What Kinds of Stuff Is the Same?
So what’s in this 98.8 percent that we share?
- Brain-building instructions
- Immune system response
- Metabolism
- Skeleton blueprints
That’s why chimps are often used to study human diseases or test new medicines. Their bodies work almost the same way ours do.
One scientist said, “For comparing functional genes, the 98.8% figure is still extremely useful” (Salzberg).
Reality: That number includes all the noise—insertions, repeats, and messy parts. When it comes to the useful, working genes? We’re still almost twins.
But What About the Differences?
Sure, there are differences. That last one or two percent includes cool things like:
- Better language in humans
- Different brain shapes
- Less hair (usually)
- The ability to invent and use tools in more complex ways
Those are important and fascinating, but they don’t change the fact that most of our body-building instructions match almost perfectly.
The Final Scoop
So are you a chimpanzee in a hoodie? Not exactly.
But your DNA and a chimp’s DNA are so similar that it’s like you’re reading the same instruction book with just a few changes on the last page.
That doesn’t make you less special. It just means we’re all part of one big family tree—and you have some very interesting cousins.

Works Cited
Carroll, Sean B. Endless Forms Most Beautiful: The New Science of Evo Devo. W. W. Norton & Company, 2005.
Chimpanzee Sequencing and Analysis Consortium. "Initial Sequence of the Chimpanzee Genome and Comparison with the Human Genome." Nature, vol. 437, 2005, pp. 69–87. doi:10.1038/nature04072.
Collins, Francis S. The Language of God: A Scientist Presents Evidence for Belief. Free Press, 2006.
Dawkins, Richard. The Greatest Show on Earth: The Evidence for Evolution. Free Press, 2009.

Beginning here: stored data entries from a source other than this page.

(** From the keys [rotate] read at [now]. *)
Definition rotation_plan (rotationIntervalMs tokenLifetimeSeconds now : Z) (usable : list JwtKeyRecord) : RotationPlan :=
  let active := List.filter (is_active now) usable in
  let hasPending := (length active <? length usable)%nat in
  match latest active with
  | None => CreateFirst now
  | Some current =>
      if negb hasPending && (kr_activatesAt current + rotationIntervalMs - PRE_PUBLISH_MS <=? now) then
        let activatesAt := now + PRE_PUBLISH_MS in
        CreateSuccessor activatesAt (activatesAt + tokenLifetimeSeconds * 1000 + CLOCK_SKEW_MS)
          (kr_kid <$> List.filter (λ r, bool_decide (kr_retiresAt r = None)) active)
      else OnlyPrune
  end.

Definition new_key (kid : string) (p : P) (k : K) (activatesAt : Z) : JwtKeyRecord :=
  {| kr_kid := kid; kr_publicJwk := p; kr_encryptedPrivateKey := encryptPrivateKey k kid; kr_activatesAt := activatesAt;
     kr_retiresAt := None; kr_revokedAt := None |}.

(** A whole rotation without interruption, on the store. *)
Definition rotate_now (rotationIntervalMs tokenLifetimeSeconds now : Z) (kid : string) (p : P) (k : K)
    (store : list JwtKeyRecord) : list JwtKeyRecord :=
  match rotation_plan rotationIntervalMs tokenLifetimeSeconds now (listUsable now store) with
  | CreateFirst a => (prune now (default store (insert_key (new_key kid p k a) store))).1
  | CreateSuccessor a g outgoing =>
      (prune now (setRetiresAt outgoing g (default store (insert_key (new_key kid p k a) store)))).1
  | OnlyPrune => (prune now store).1
  end.

(** ** Nodes and calls *)

Record Node : Type := {
  nd_ring : KeyRing;
  nd_readAt : option Z;
  nd_epoch : nat;
  nd_handled : list string
}.

Definition new_node : Node := {| nd_ring := []; nd_readAt := None; nd_epoch := 0; nd_handled := [] |}.
Lemma digits_text l : in_base 10 l → forallb is_digit (digit_char <$> l) = true ∧ decimal_value (digit_char <$> l) = radix_value 10 l.
Proof.
  intros Hl. unfold decimal_value. rewrite <- list_fmap_compose.
  assert (forallb is_digit (digit_char <$> l) = true ∧ (hex_digit ∘ digit_char) <$> l = l) as [-> ->]; [|done].
  induction Hl as [|d l Hd Hl [IH1 IH2]]; [done|]. rewrite !fmap_cons. cbn [forallb]. rewrite digit_char_digit, IH1, IH2 by done.
  split; [done|]. f_equal. cbn. apply digit_char_hex. lia.
Qed.

Lemma decimal_format z : decimalToStroops (formatStroops z) = Ok z.
Proof.
  unfold formatStroops. set (n := if z <? 0 then - z else z). assert (0 ≤ n) as Hn by (subst n; destruct (Z.ltb_spec z 0); lia).
  pose proof (Z.div_pos n STROOPS_PER_UNIT Hn ltac:(done)). pose proof (Z.mod_pos_bound n STROOPS_PER_UNIT ltac:(done)).
  unfold radix_text at 1. rewrite (proj2 (Z.ltb_ge (n / STROOPS_PER_UNIT) 0)) by done.
  destruct (radix_digits_spec 10 (n / STROOPS_PER_UNIT)) as (Hw1 & Hw2 & Hw3); [done|done|].
  destruct (pad_radix 10 7 (n mod STROOPS_PER_UNIT)) as (f & -> & Hf1 & Hf2 & Hf3); [done|exact H0|lia|].
  set (w := radix_digits 10 (n / STROOPS_PER_UNIT)) in *.
  destruct (digits_text w Hw2) as [Hdw Hvw], (digits_text f Hf1) as [Hdf Hvf].
  destruct w as [|d w']; [done|]. set (w := d :: w') in *. pose proof (Forall_inv Hw2) as Hd. cbn in Hd.
  assert (∃ f' x, digit_char <$> f = f' ++ [digit_char x] ∧ 0 ≤ x < 10) as (f' & x & Ef & Hx).
  { destruct f as [|x f _] using rev_ind; [done|]. exists (digit_char <$> f), x. rewrite fmap_app. split; [done|].
    by apply Forall_app in Hf1 as [_ ?%Forall_inv]. }
  unfold decimalToStroops. rewrite trim_text_id.
  - assert (span_digits ((digit_char <$> w) ++ "."%char :: (digit_char <$> f)) = (digit_char <$> w, "."%char :: (digit_char <$> f))) as Hspan.
    { apply span_digits_app; [done|]. by intros c [= <-]. }
    assert (decimal_value (digit_char <$> w) * STROOPS_PER_UNIT +
      decimal_value (take 7 ((digit_char <$> f) ++ replicate 7 "0"%char)) = n) as Hval.
    { rewrite take_app_le, take_ge, Hvw, Hvf, Hw1, Hf3 by (rewrite length_fmap; lia). pose proof (Z.div_mod n STROOPS_PER_UNIT ltac:(done)). lia. }
    destruct (Z.ltb_spec z 0) as [Hz|Hz]; cbn [app].
    + change (strip_minus _) with (true, (digit_char <$> w) ++ "."%char :: (digit_char <$> f)).
      cbv beta iota zeta. rewrite Hspan, Hdf, Hval. f_equal. subst n. lia.
    + assert (strip_minus ((digit_char <$> w) ++ "."%char :: (digit_char <$> f)) =
        (false, (digit_char <$> w) ++ "."%char :: (digit_char <$> f))) as ->.
      { pose proof (digit_char_dec d Hd). subst w. cbn. rewrite (proj2 (Ascii.eqb_neq _ _)); [done|]. set_solver. }
      cbv beta iota zeta. by rewrite Hspan, Hdf, Hval.
  - intros c Hc. destruct (z <? 0); [by injection Hc as <-|]. injection Hc as <-. apply digit_char_hex. lia.
  - intros c Hc. rewrite Ef, !(assoc_L (++)), last_snoc in Hc. injection Hc as <-. apply digit_char_hex. lia.
Qed.
(** ** No event is skipped *)

Section polls.
Context (batchSize : nat) (startLedger : Z) (evs : list SorobanEvent) (cursor : nat → string).



(** The events a poll handles. *)
Definition poll_events (env : PollEnv) (p : Poller) : list SorobanEvent :=
  let (p, saved) := loadSavedCursor (en_redisGet env) (en_redisSet env) p in
  match fetch_page batchSize (Some startLedger) env saved with
  | Page page => handled_prefix (en_now env) (en_redisSet env) (pg_events page) (po_db p)
  | _ => []
  end.


Definition covered (c : option Cursor) (k : nat) : Prop := ∀ c', c = Some c' → ∃ j, (j ≤ k)%nat ∧ cu_cursor c' = Some (cursor j).

Lemma covered_None k : covered None k.
Proof. done. Qed.



Context (Hcursor : ∀ k, cursor k ≠ ""%string) (Hnodup : NoDup evs) (Hstart : ∀ e, e ∈ evs → startLedger ≤ se_ledger e).









Definition poll (env : PollEnv) (ph : Poller * list SorobanEvent) : Poller * list SorobanEvent :=
  ((pollOnce batchSize (Some startLedger) env ph.1).1, ph.2 ++ poll_events env ph.1).

Definition polls (envs : list PollEnv) (ph : Poller * list SorobanEvent) : Poller * list SorobanEvent :=
  foldl (λ ph env, poll env ph) ph envs.


Context (Hinj : ∀ j k, cursor j = cursor k → j = k).




End polls.


(** ** The indexer and the settlement *)

Lemma settled_league d c0 s s1 b leagueId league : league_of c0 s = Some (leagueId, league) →
  handle_settle d (league_of c0 s) s = (s1, Ok b) → ∃ l, find_league leagueId (ix_db s1) = Some l ∧ lg_status l = COMPLETED.
Proof.
  intros El H. rewrite El in H. unfold handle_settle in H. cbv zeta in H. unfold commit in H.
  destruct (if (_ && _) : bool then _ else _) as [db'|] eqn:Ew; [|done]. injection H as <- _.
  assert (db_leagues (fd_league db') = state_of COMPLETED leagueId <$> ix_leagues s) as Hl.
  { destruct (_ && _); [|by injection Ew as <-]. unfold with_upsert in Ew. destruct (upsert_tx _ _ _ _); [|done]. by injection Ew as <-. }
  unfold find_league. cbn. rewrite Hl. apply find_elem in El as [Hin _]. clear -Hin. induction (ix_leagues s) as [|[k l] ls IH]; [by apply elem_of_nil in Hin|].
  rewrite fmap_cons. unfold state_of at 1. cbn. case_bool_decide as E; cbn.
  - subst k. rewrite decide_True by done. eauto.
  - rewrite decide_False by done. apply IH. apply elem_of_cons in Hin as [Hin|Hin]; [|done]. by injection Hin as <- _.
Qed.

(** When the indexer handles the event of a settlement before the settlement
    commits, the commit finds the league completed and books nothing: neither
    prizes nor the fee, and the journal stays open. *)
Lemma indexed_settlement_never_booked d s s1 b leagueId league adminUserId plan txHash ledgerSeq now :
  league_of (de_contractLeagueId d) s = Some (leagueId, league) → one_of ["settle"; "m_settle"]%string (de_rawTopicName d) = true →
  apply_event d (league_of (de_contractLeagueId d) s) s = (s1, Ok b) →
  (commitSettlement leagueId adminUserId plan txHash ledgerSeq now (ix_db s1)).1 = ix_db s1.
Proof.
  intros El Hn H. unfold apply_event in H. cbv zeta in H.
  assert (one_of ["deposit"; "Deposit"]%string (de_rawTopicName d) = false) as E.
  { apply bool_decide_eq_true_1 in Hn. rewrite !elem_of_cons in Hn. by destruct Hn as [->|[->|Hn%elem_of_nil]]. }
  rewrite E, Hn in H. destruct (settled_league _ _ _ _ _ _ _ El H) as (l & Hl & Hs).
  unfold commitSettlement, mtransaction, mbind', mread, mlift. rewrite Hl, bool_decide_eq_true_2 by done.
  cbn. destruct (toContractLeagueId leagueId); done.
Qed.

(** ** Examples *)
Definition sample_indexed (p : PaymentStatus) : IndexerDb :=
  {| ix_db := sample_paid_db ACTIVE p; ix_wallets := []; ix_exceptions := []; ix_claims := []; ix_contractEvents := [];
     ix_queue := {| dq_processedKeys := []; dq_jobs := []; dq_redis := Some [] |}; ix_audit := [] |}.

Definition sample_event (name : string) (ledger : Z) (league : Z) (value : native) : SorobanEvent :=
  {| se_id := None; se_txHash := integer_text ledger; se_ledger := ledger; se_ledgerClosedAt := 7; se_inSuccessfulContractCall := Some true;
     se_topic := [NText name; NBig league]; se_value := value |}.

(** A deposit in the sample league, [171], of which "GA" is a member. *)
Definition sample_deposit (ledger : Z) (sender : string) (stroops : Z) : SorobanEvent :=
  sample_event "deposit" ledger 171 (NArray [NText sender; NBig stroops]).

(** A stranger's deposit, a cent too little, twice, and one of an unknown league. *)
Definition sample_deliveries : list (Z * bool * SorobanEvent) :=
  [(0, true, sample_deposit 1 "GX" 100000000); (1, false, sample_deposit 2 "GA" 99900000); (2, true, sample_deposit 2 "GA" 99900000);
   (3, true, sample_event "deposit" 3 5 (NArray [NText "GA"; NBig 100000000])); (4, true, sample_deposit 4 "GA" 100000000)].

Lemma indexer_flags_deposits_witness : let s := sample_indexed PAYMENT_SUBMITTED in let s' := deliver sample_deliveries s in
  (dx_reason <$> ix_exceptions s') = [LEAGUE_OVER_CAPACITY; DEPOSIT_AMOUNT_MISMATCH; UNKNOWN_LEAGUE] ∧
  ∃ m d, decodeSorobanEscrowEvent (sample_deposit 4 "GA" 100000000) = Decoded d ∧ creditable s d m ∧
    ∀ now redis, (handleEvent now redis (sample_deposit 4 "GA" 100000000) s').2 = if is_refunded m then Ok false else Err InvalidWhere.
Proof.
  cbv zeta. split; [vm_compute; reflexivity|].
  destruct (indexer_flags_deposits sample_deliveries (sample_indexed PAYMENT_SUBMITTED)) as (_ & _ & H). cbv zeta in H.
  destruct (H 4 true (sample_deposit 4 "GA" 100000000) _ "GA"%string ltac:(unfold sample_deliveries; do 4 right; left)
    eq_refl eq_refl eq_refl) as [Hx|(m & Hc & Ha)].
  - exfalso. revert Hx. unfold has_exception. apply (bool_decide_unpack _). vm_compute. exact I.
  - exists m. eexists. split_and!; [reflexivity|exact Hc|exact Ha].
Defined.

Pollard, Katherine S. “What Makes Us Human?” Scientific American, vol. 319, no. 1, July 2018, pp. 44–49.
Salzberg, Steven L. “Genome Reannotation: A Welcome Change.” Genome Biology, vol. 8, no. 1, 2007, doi:10.1186/gb-2007-8-1-102.
Varki, Ajit, and Tasha Altheide. “Comparing the Human and Chimpanzee Genomes: Searching for Needles in a Haystack.” Genome Research, vol. 15, no. 12, 2005, pp. 1746–1758. doi:10.1101/gr.3737405.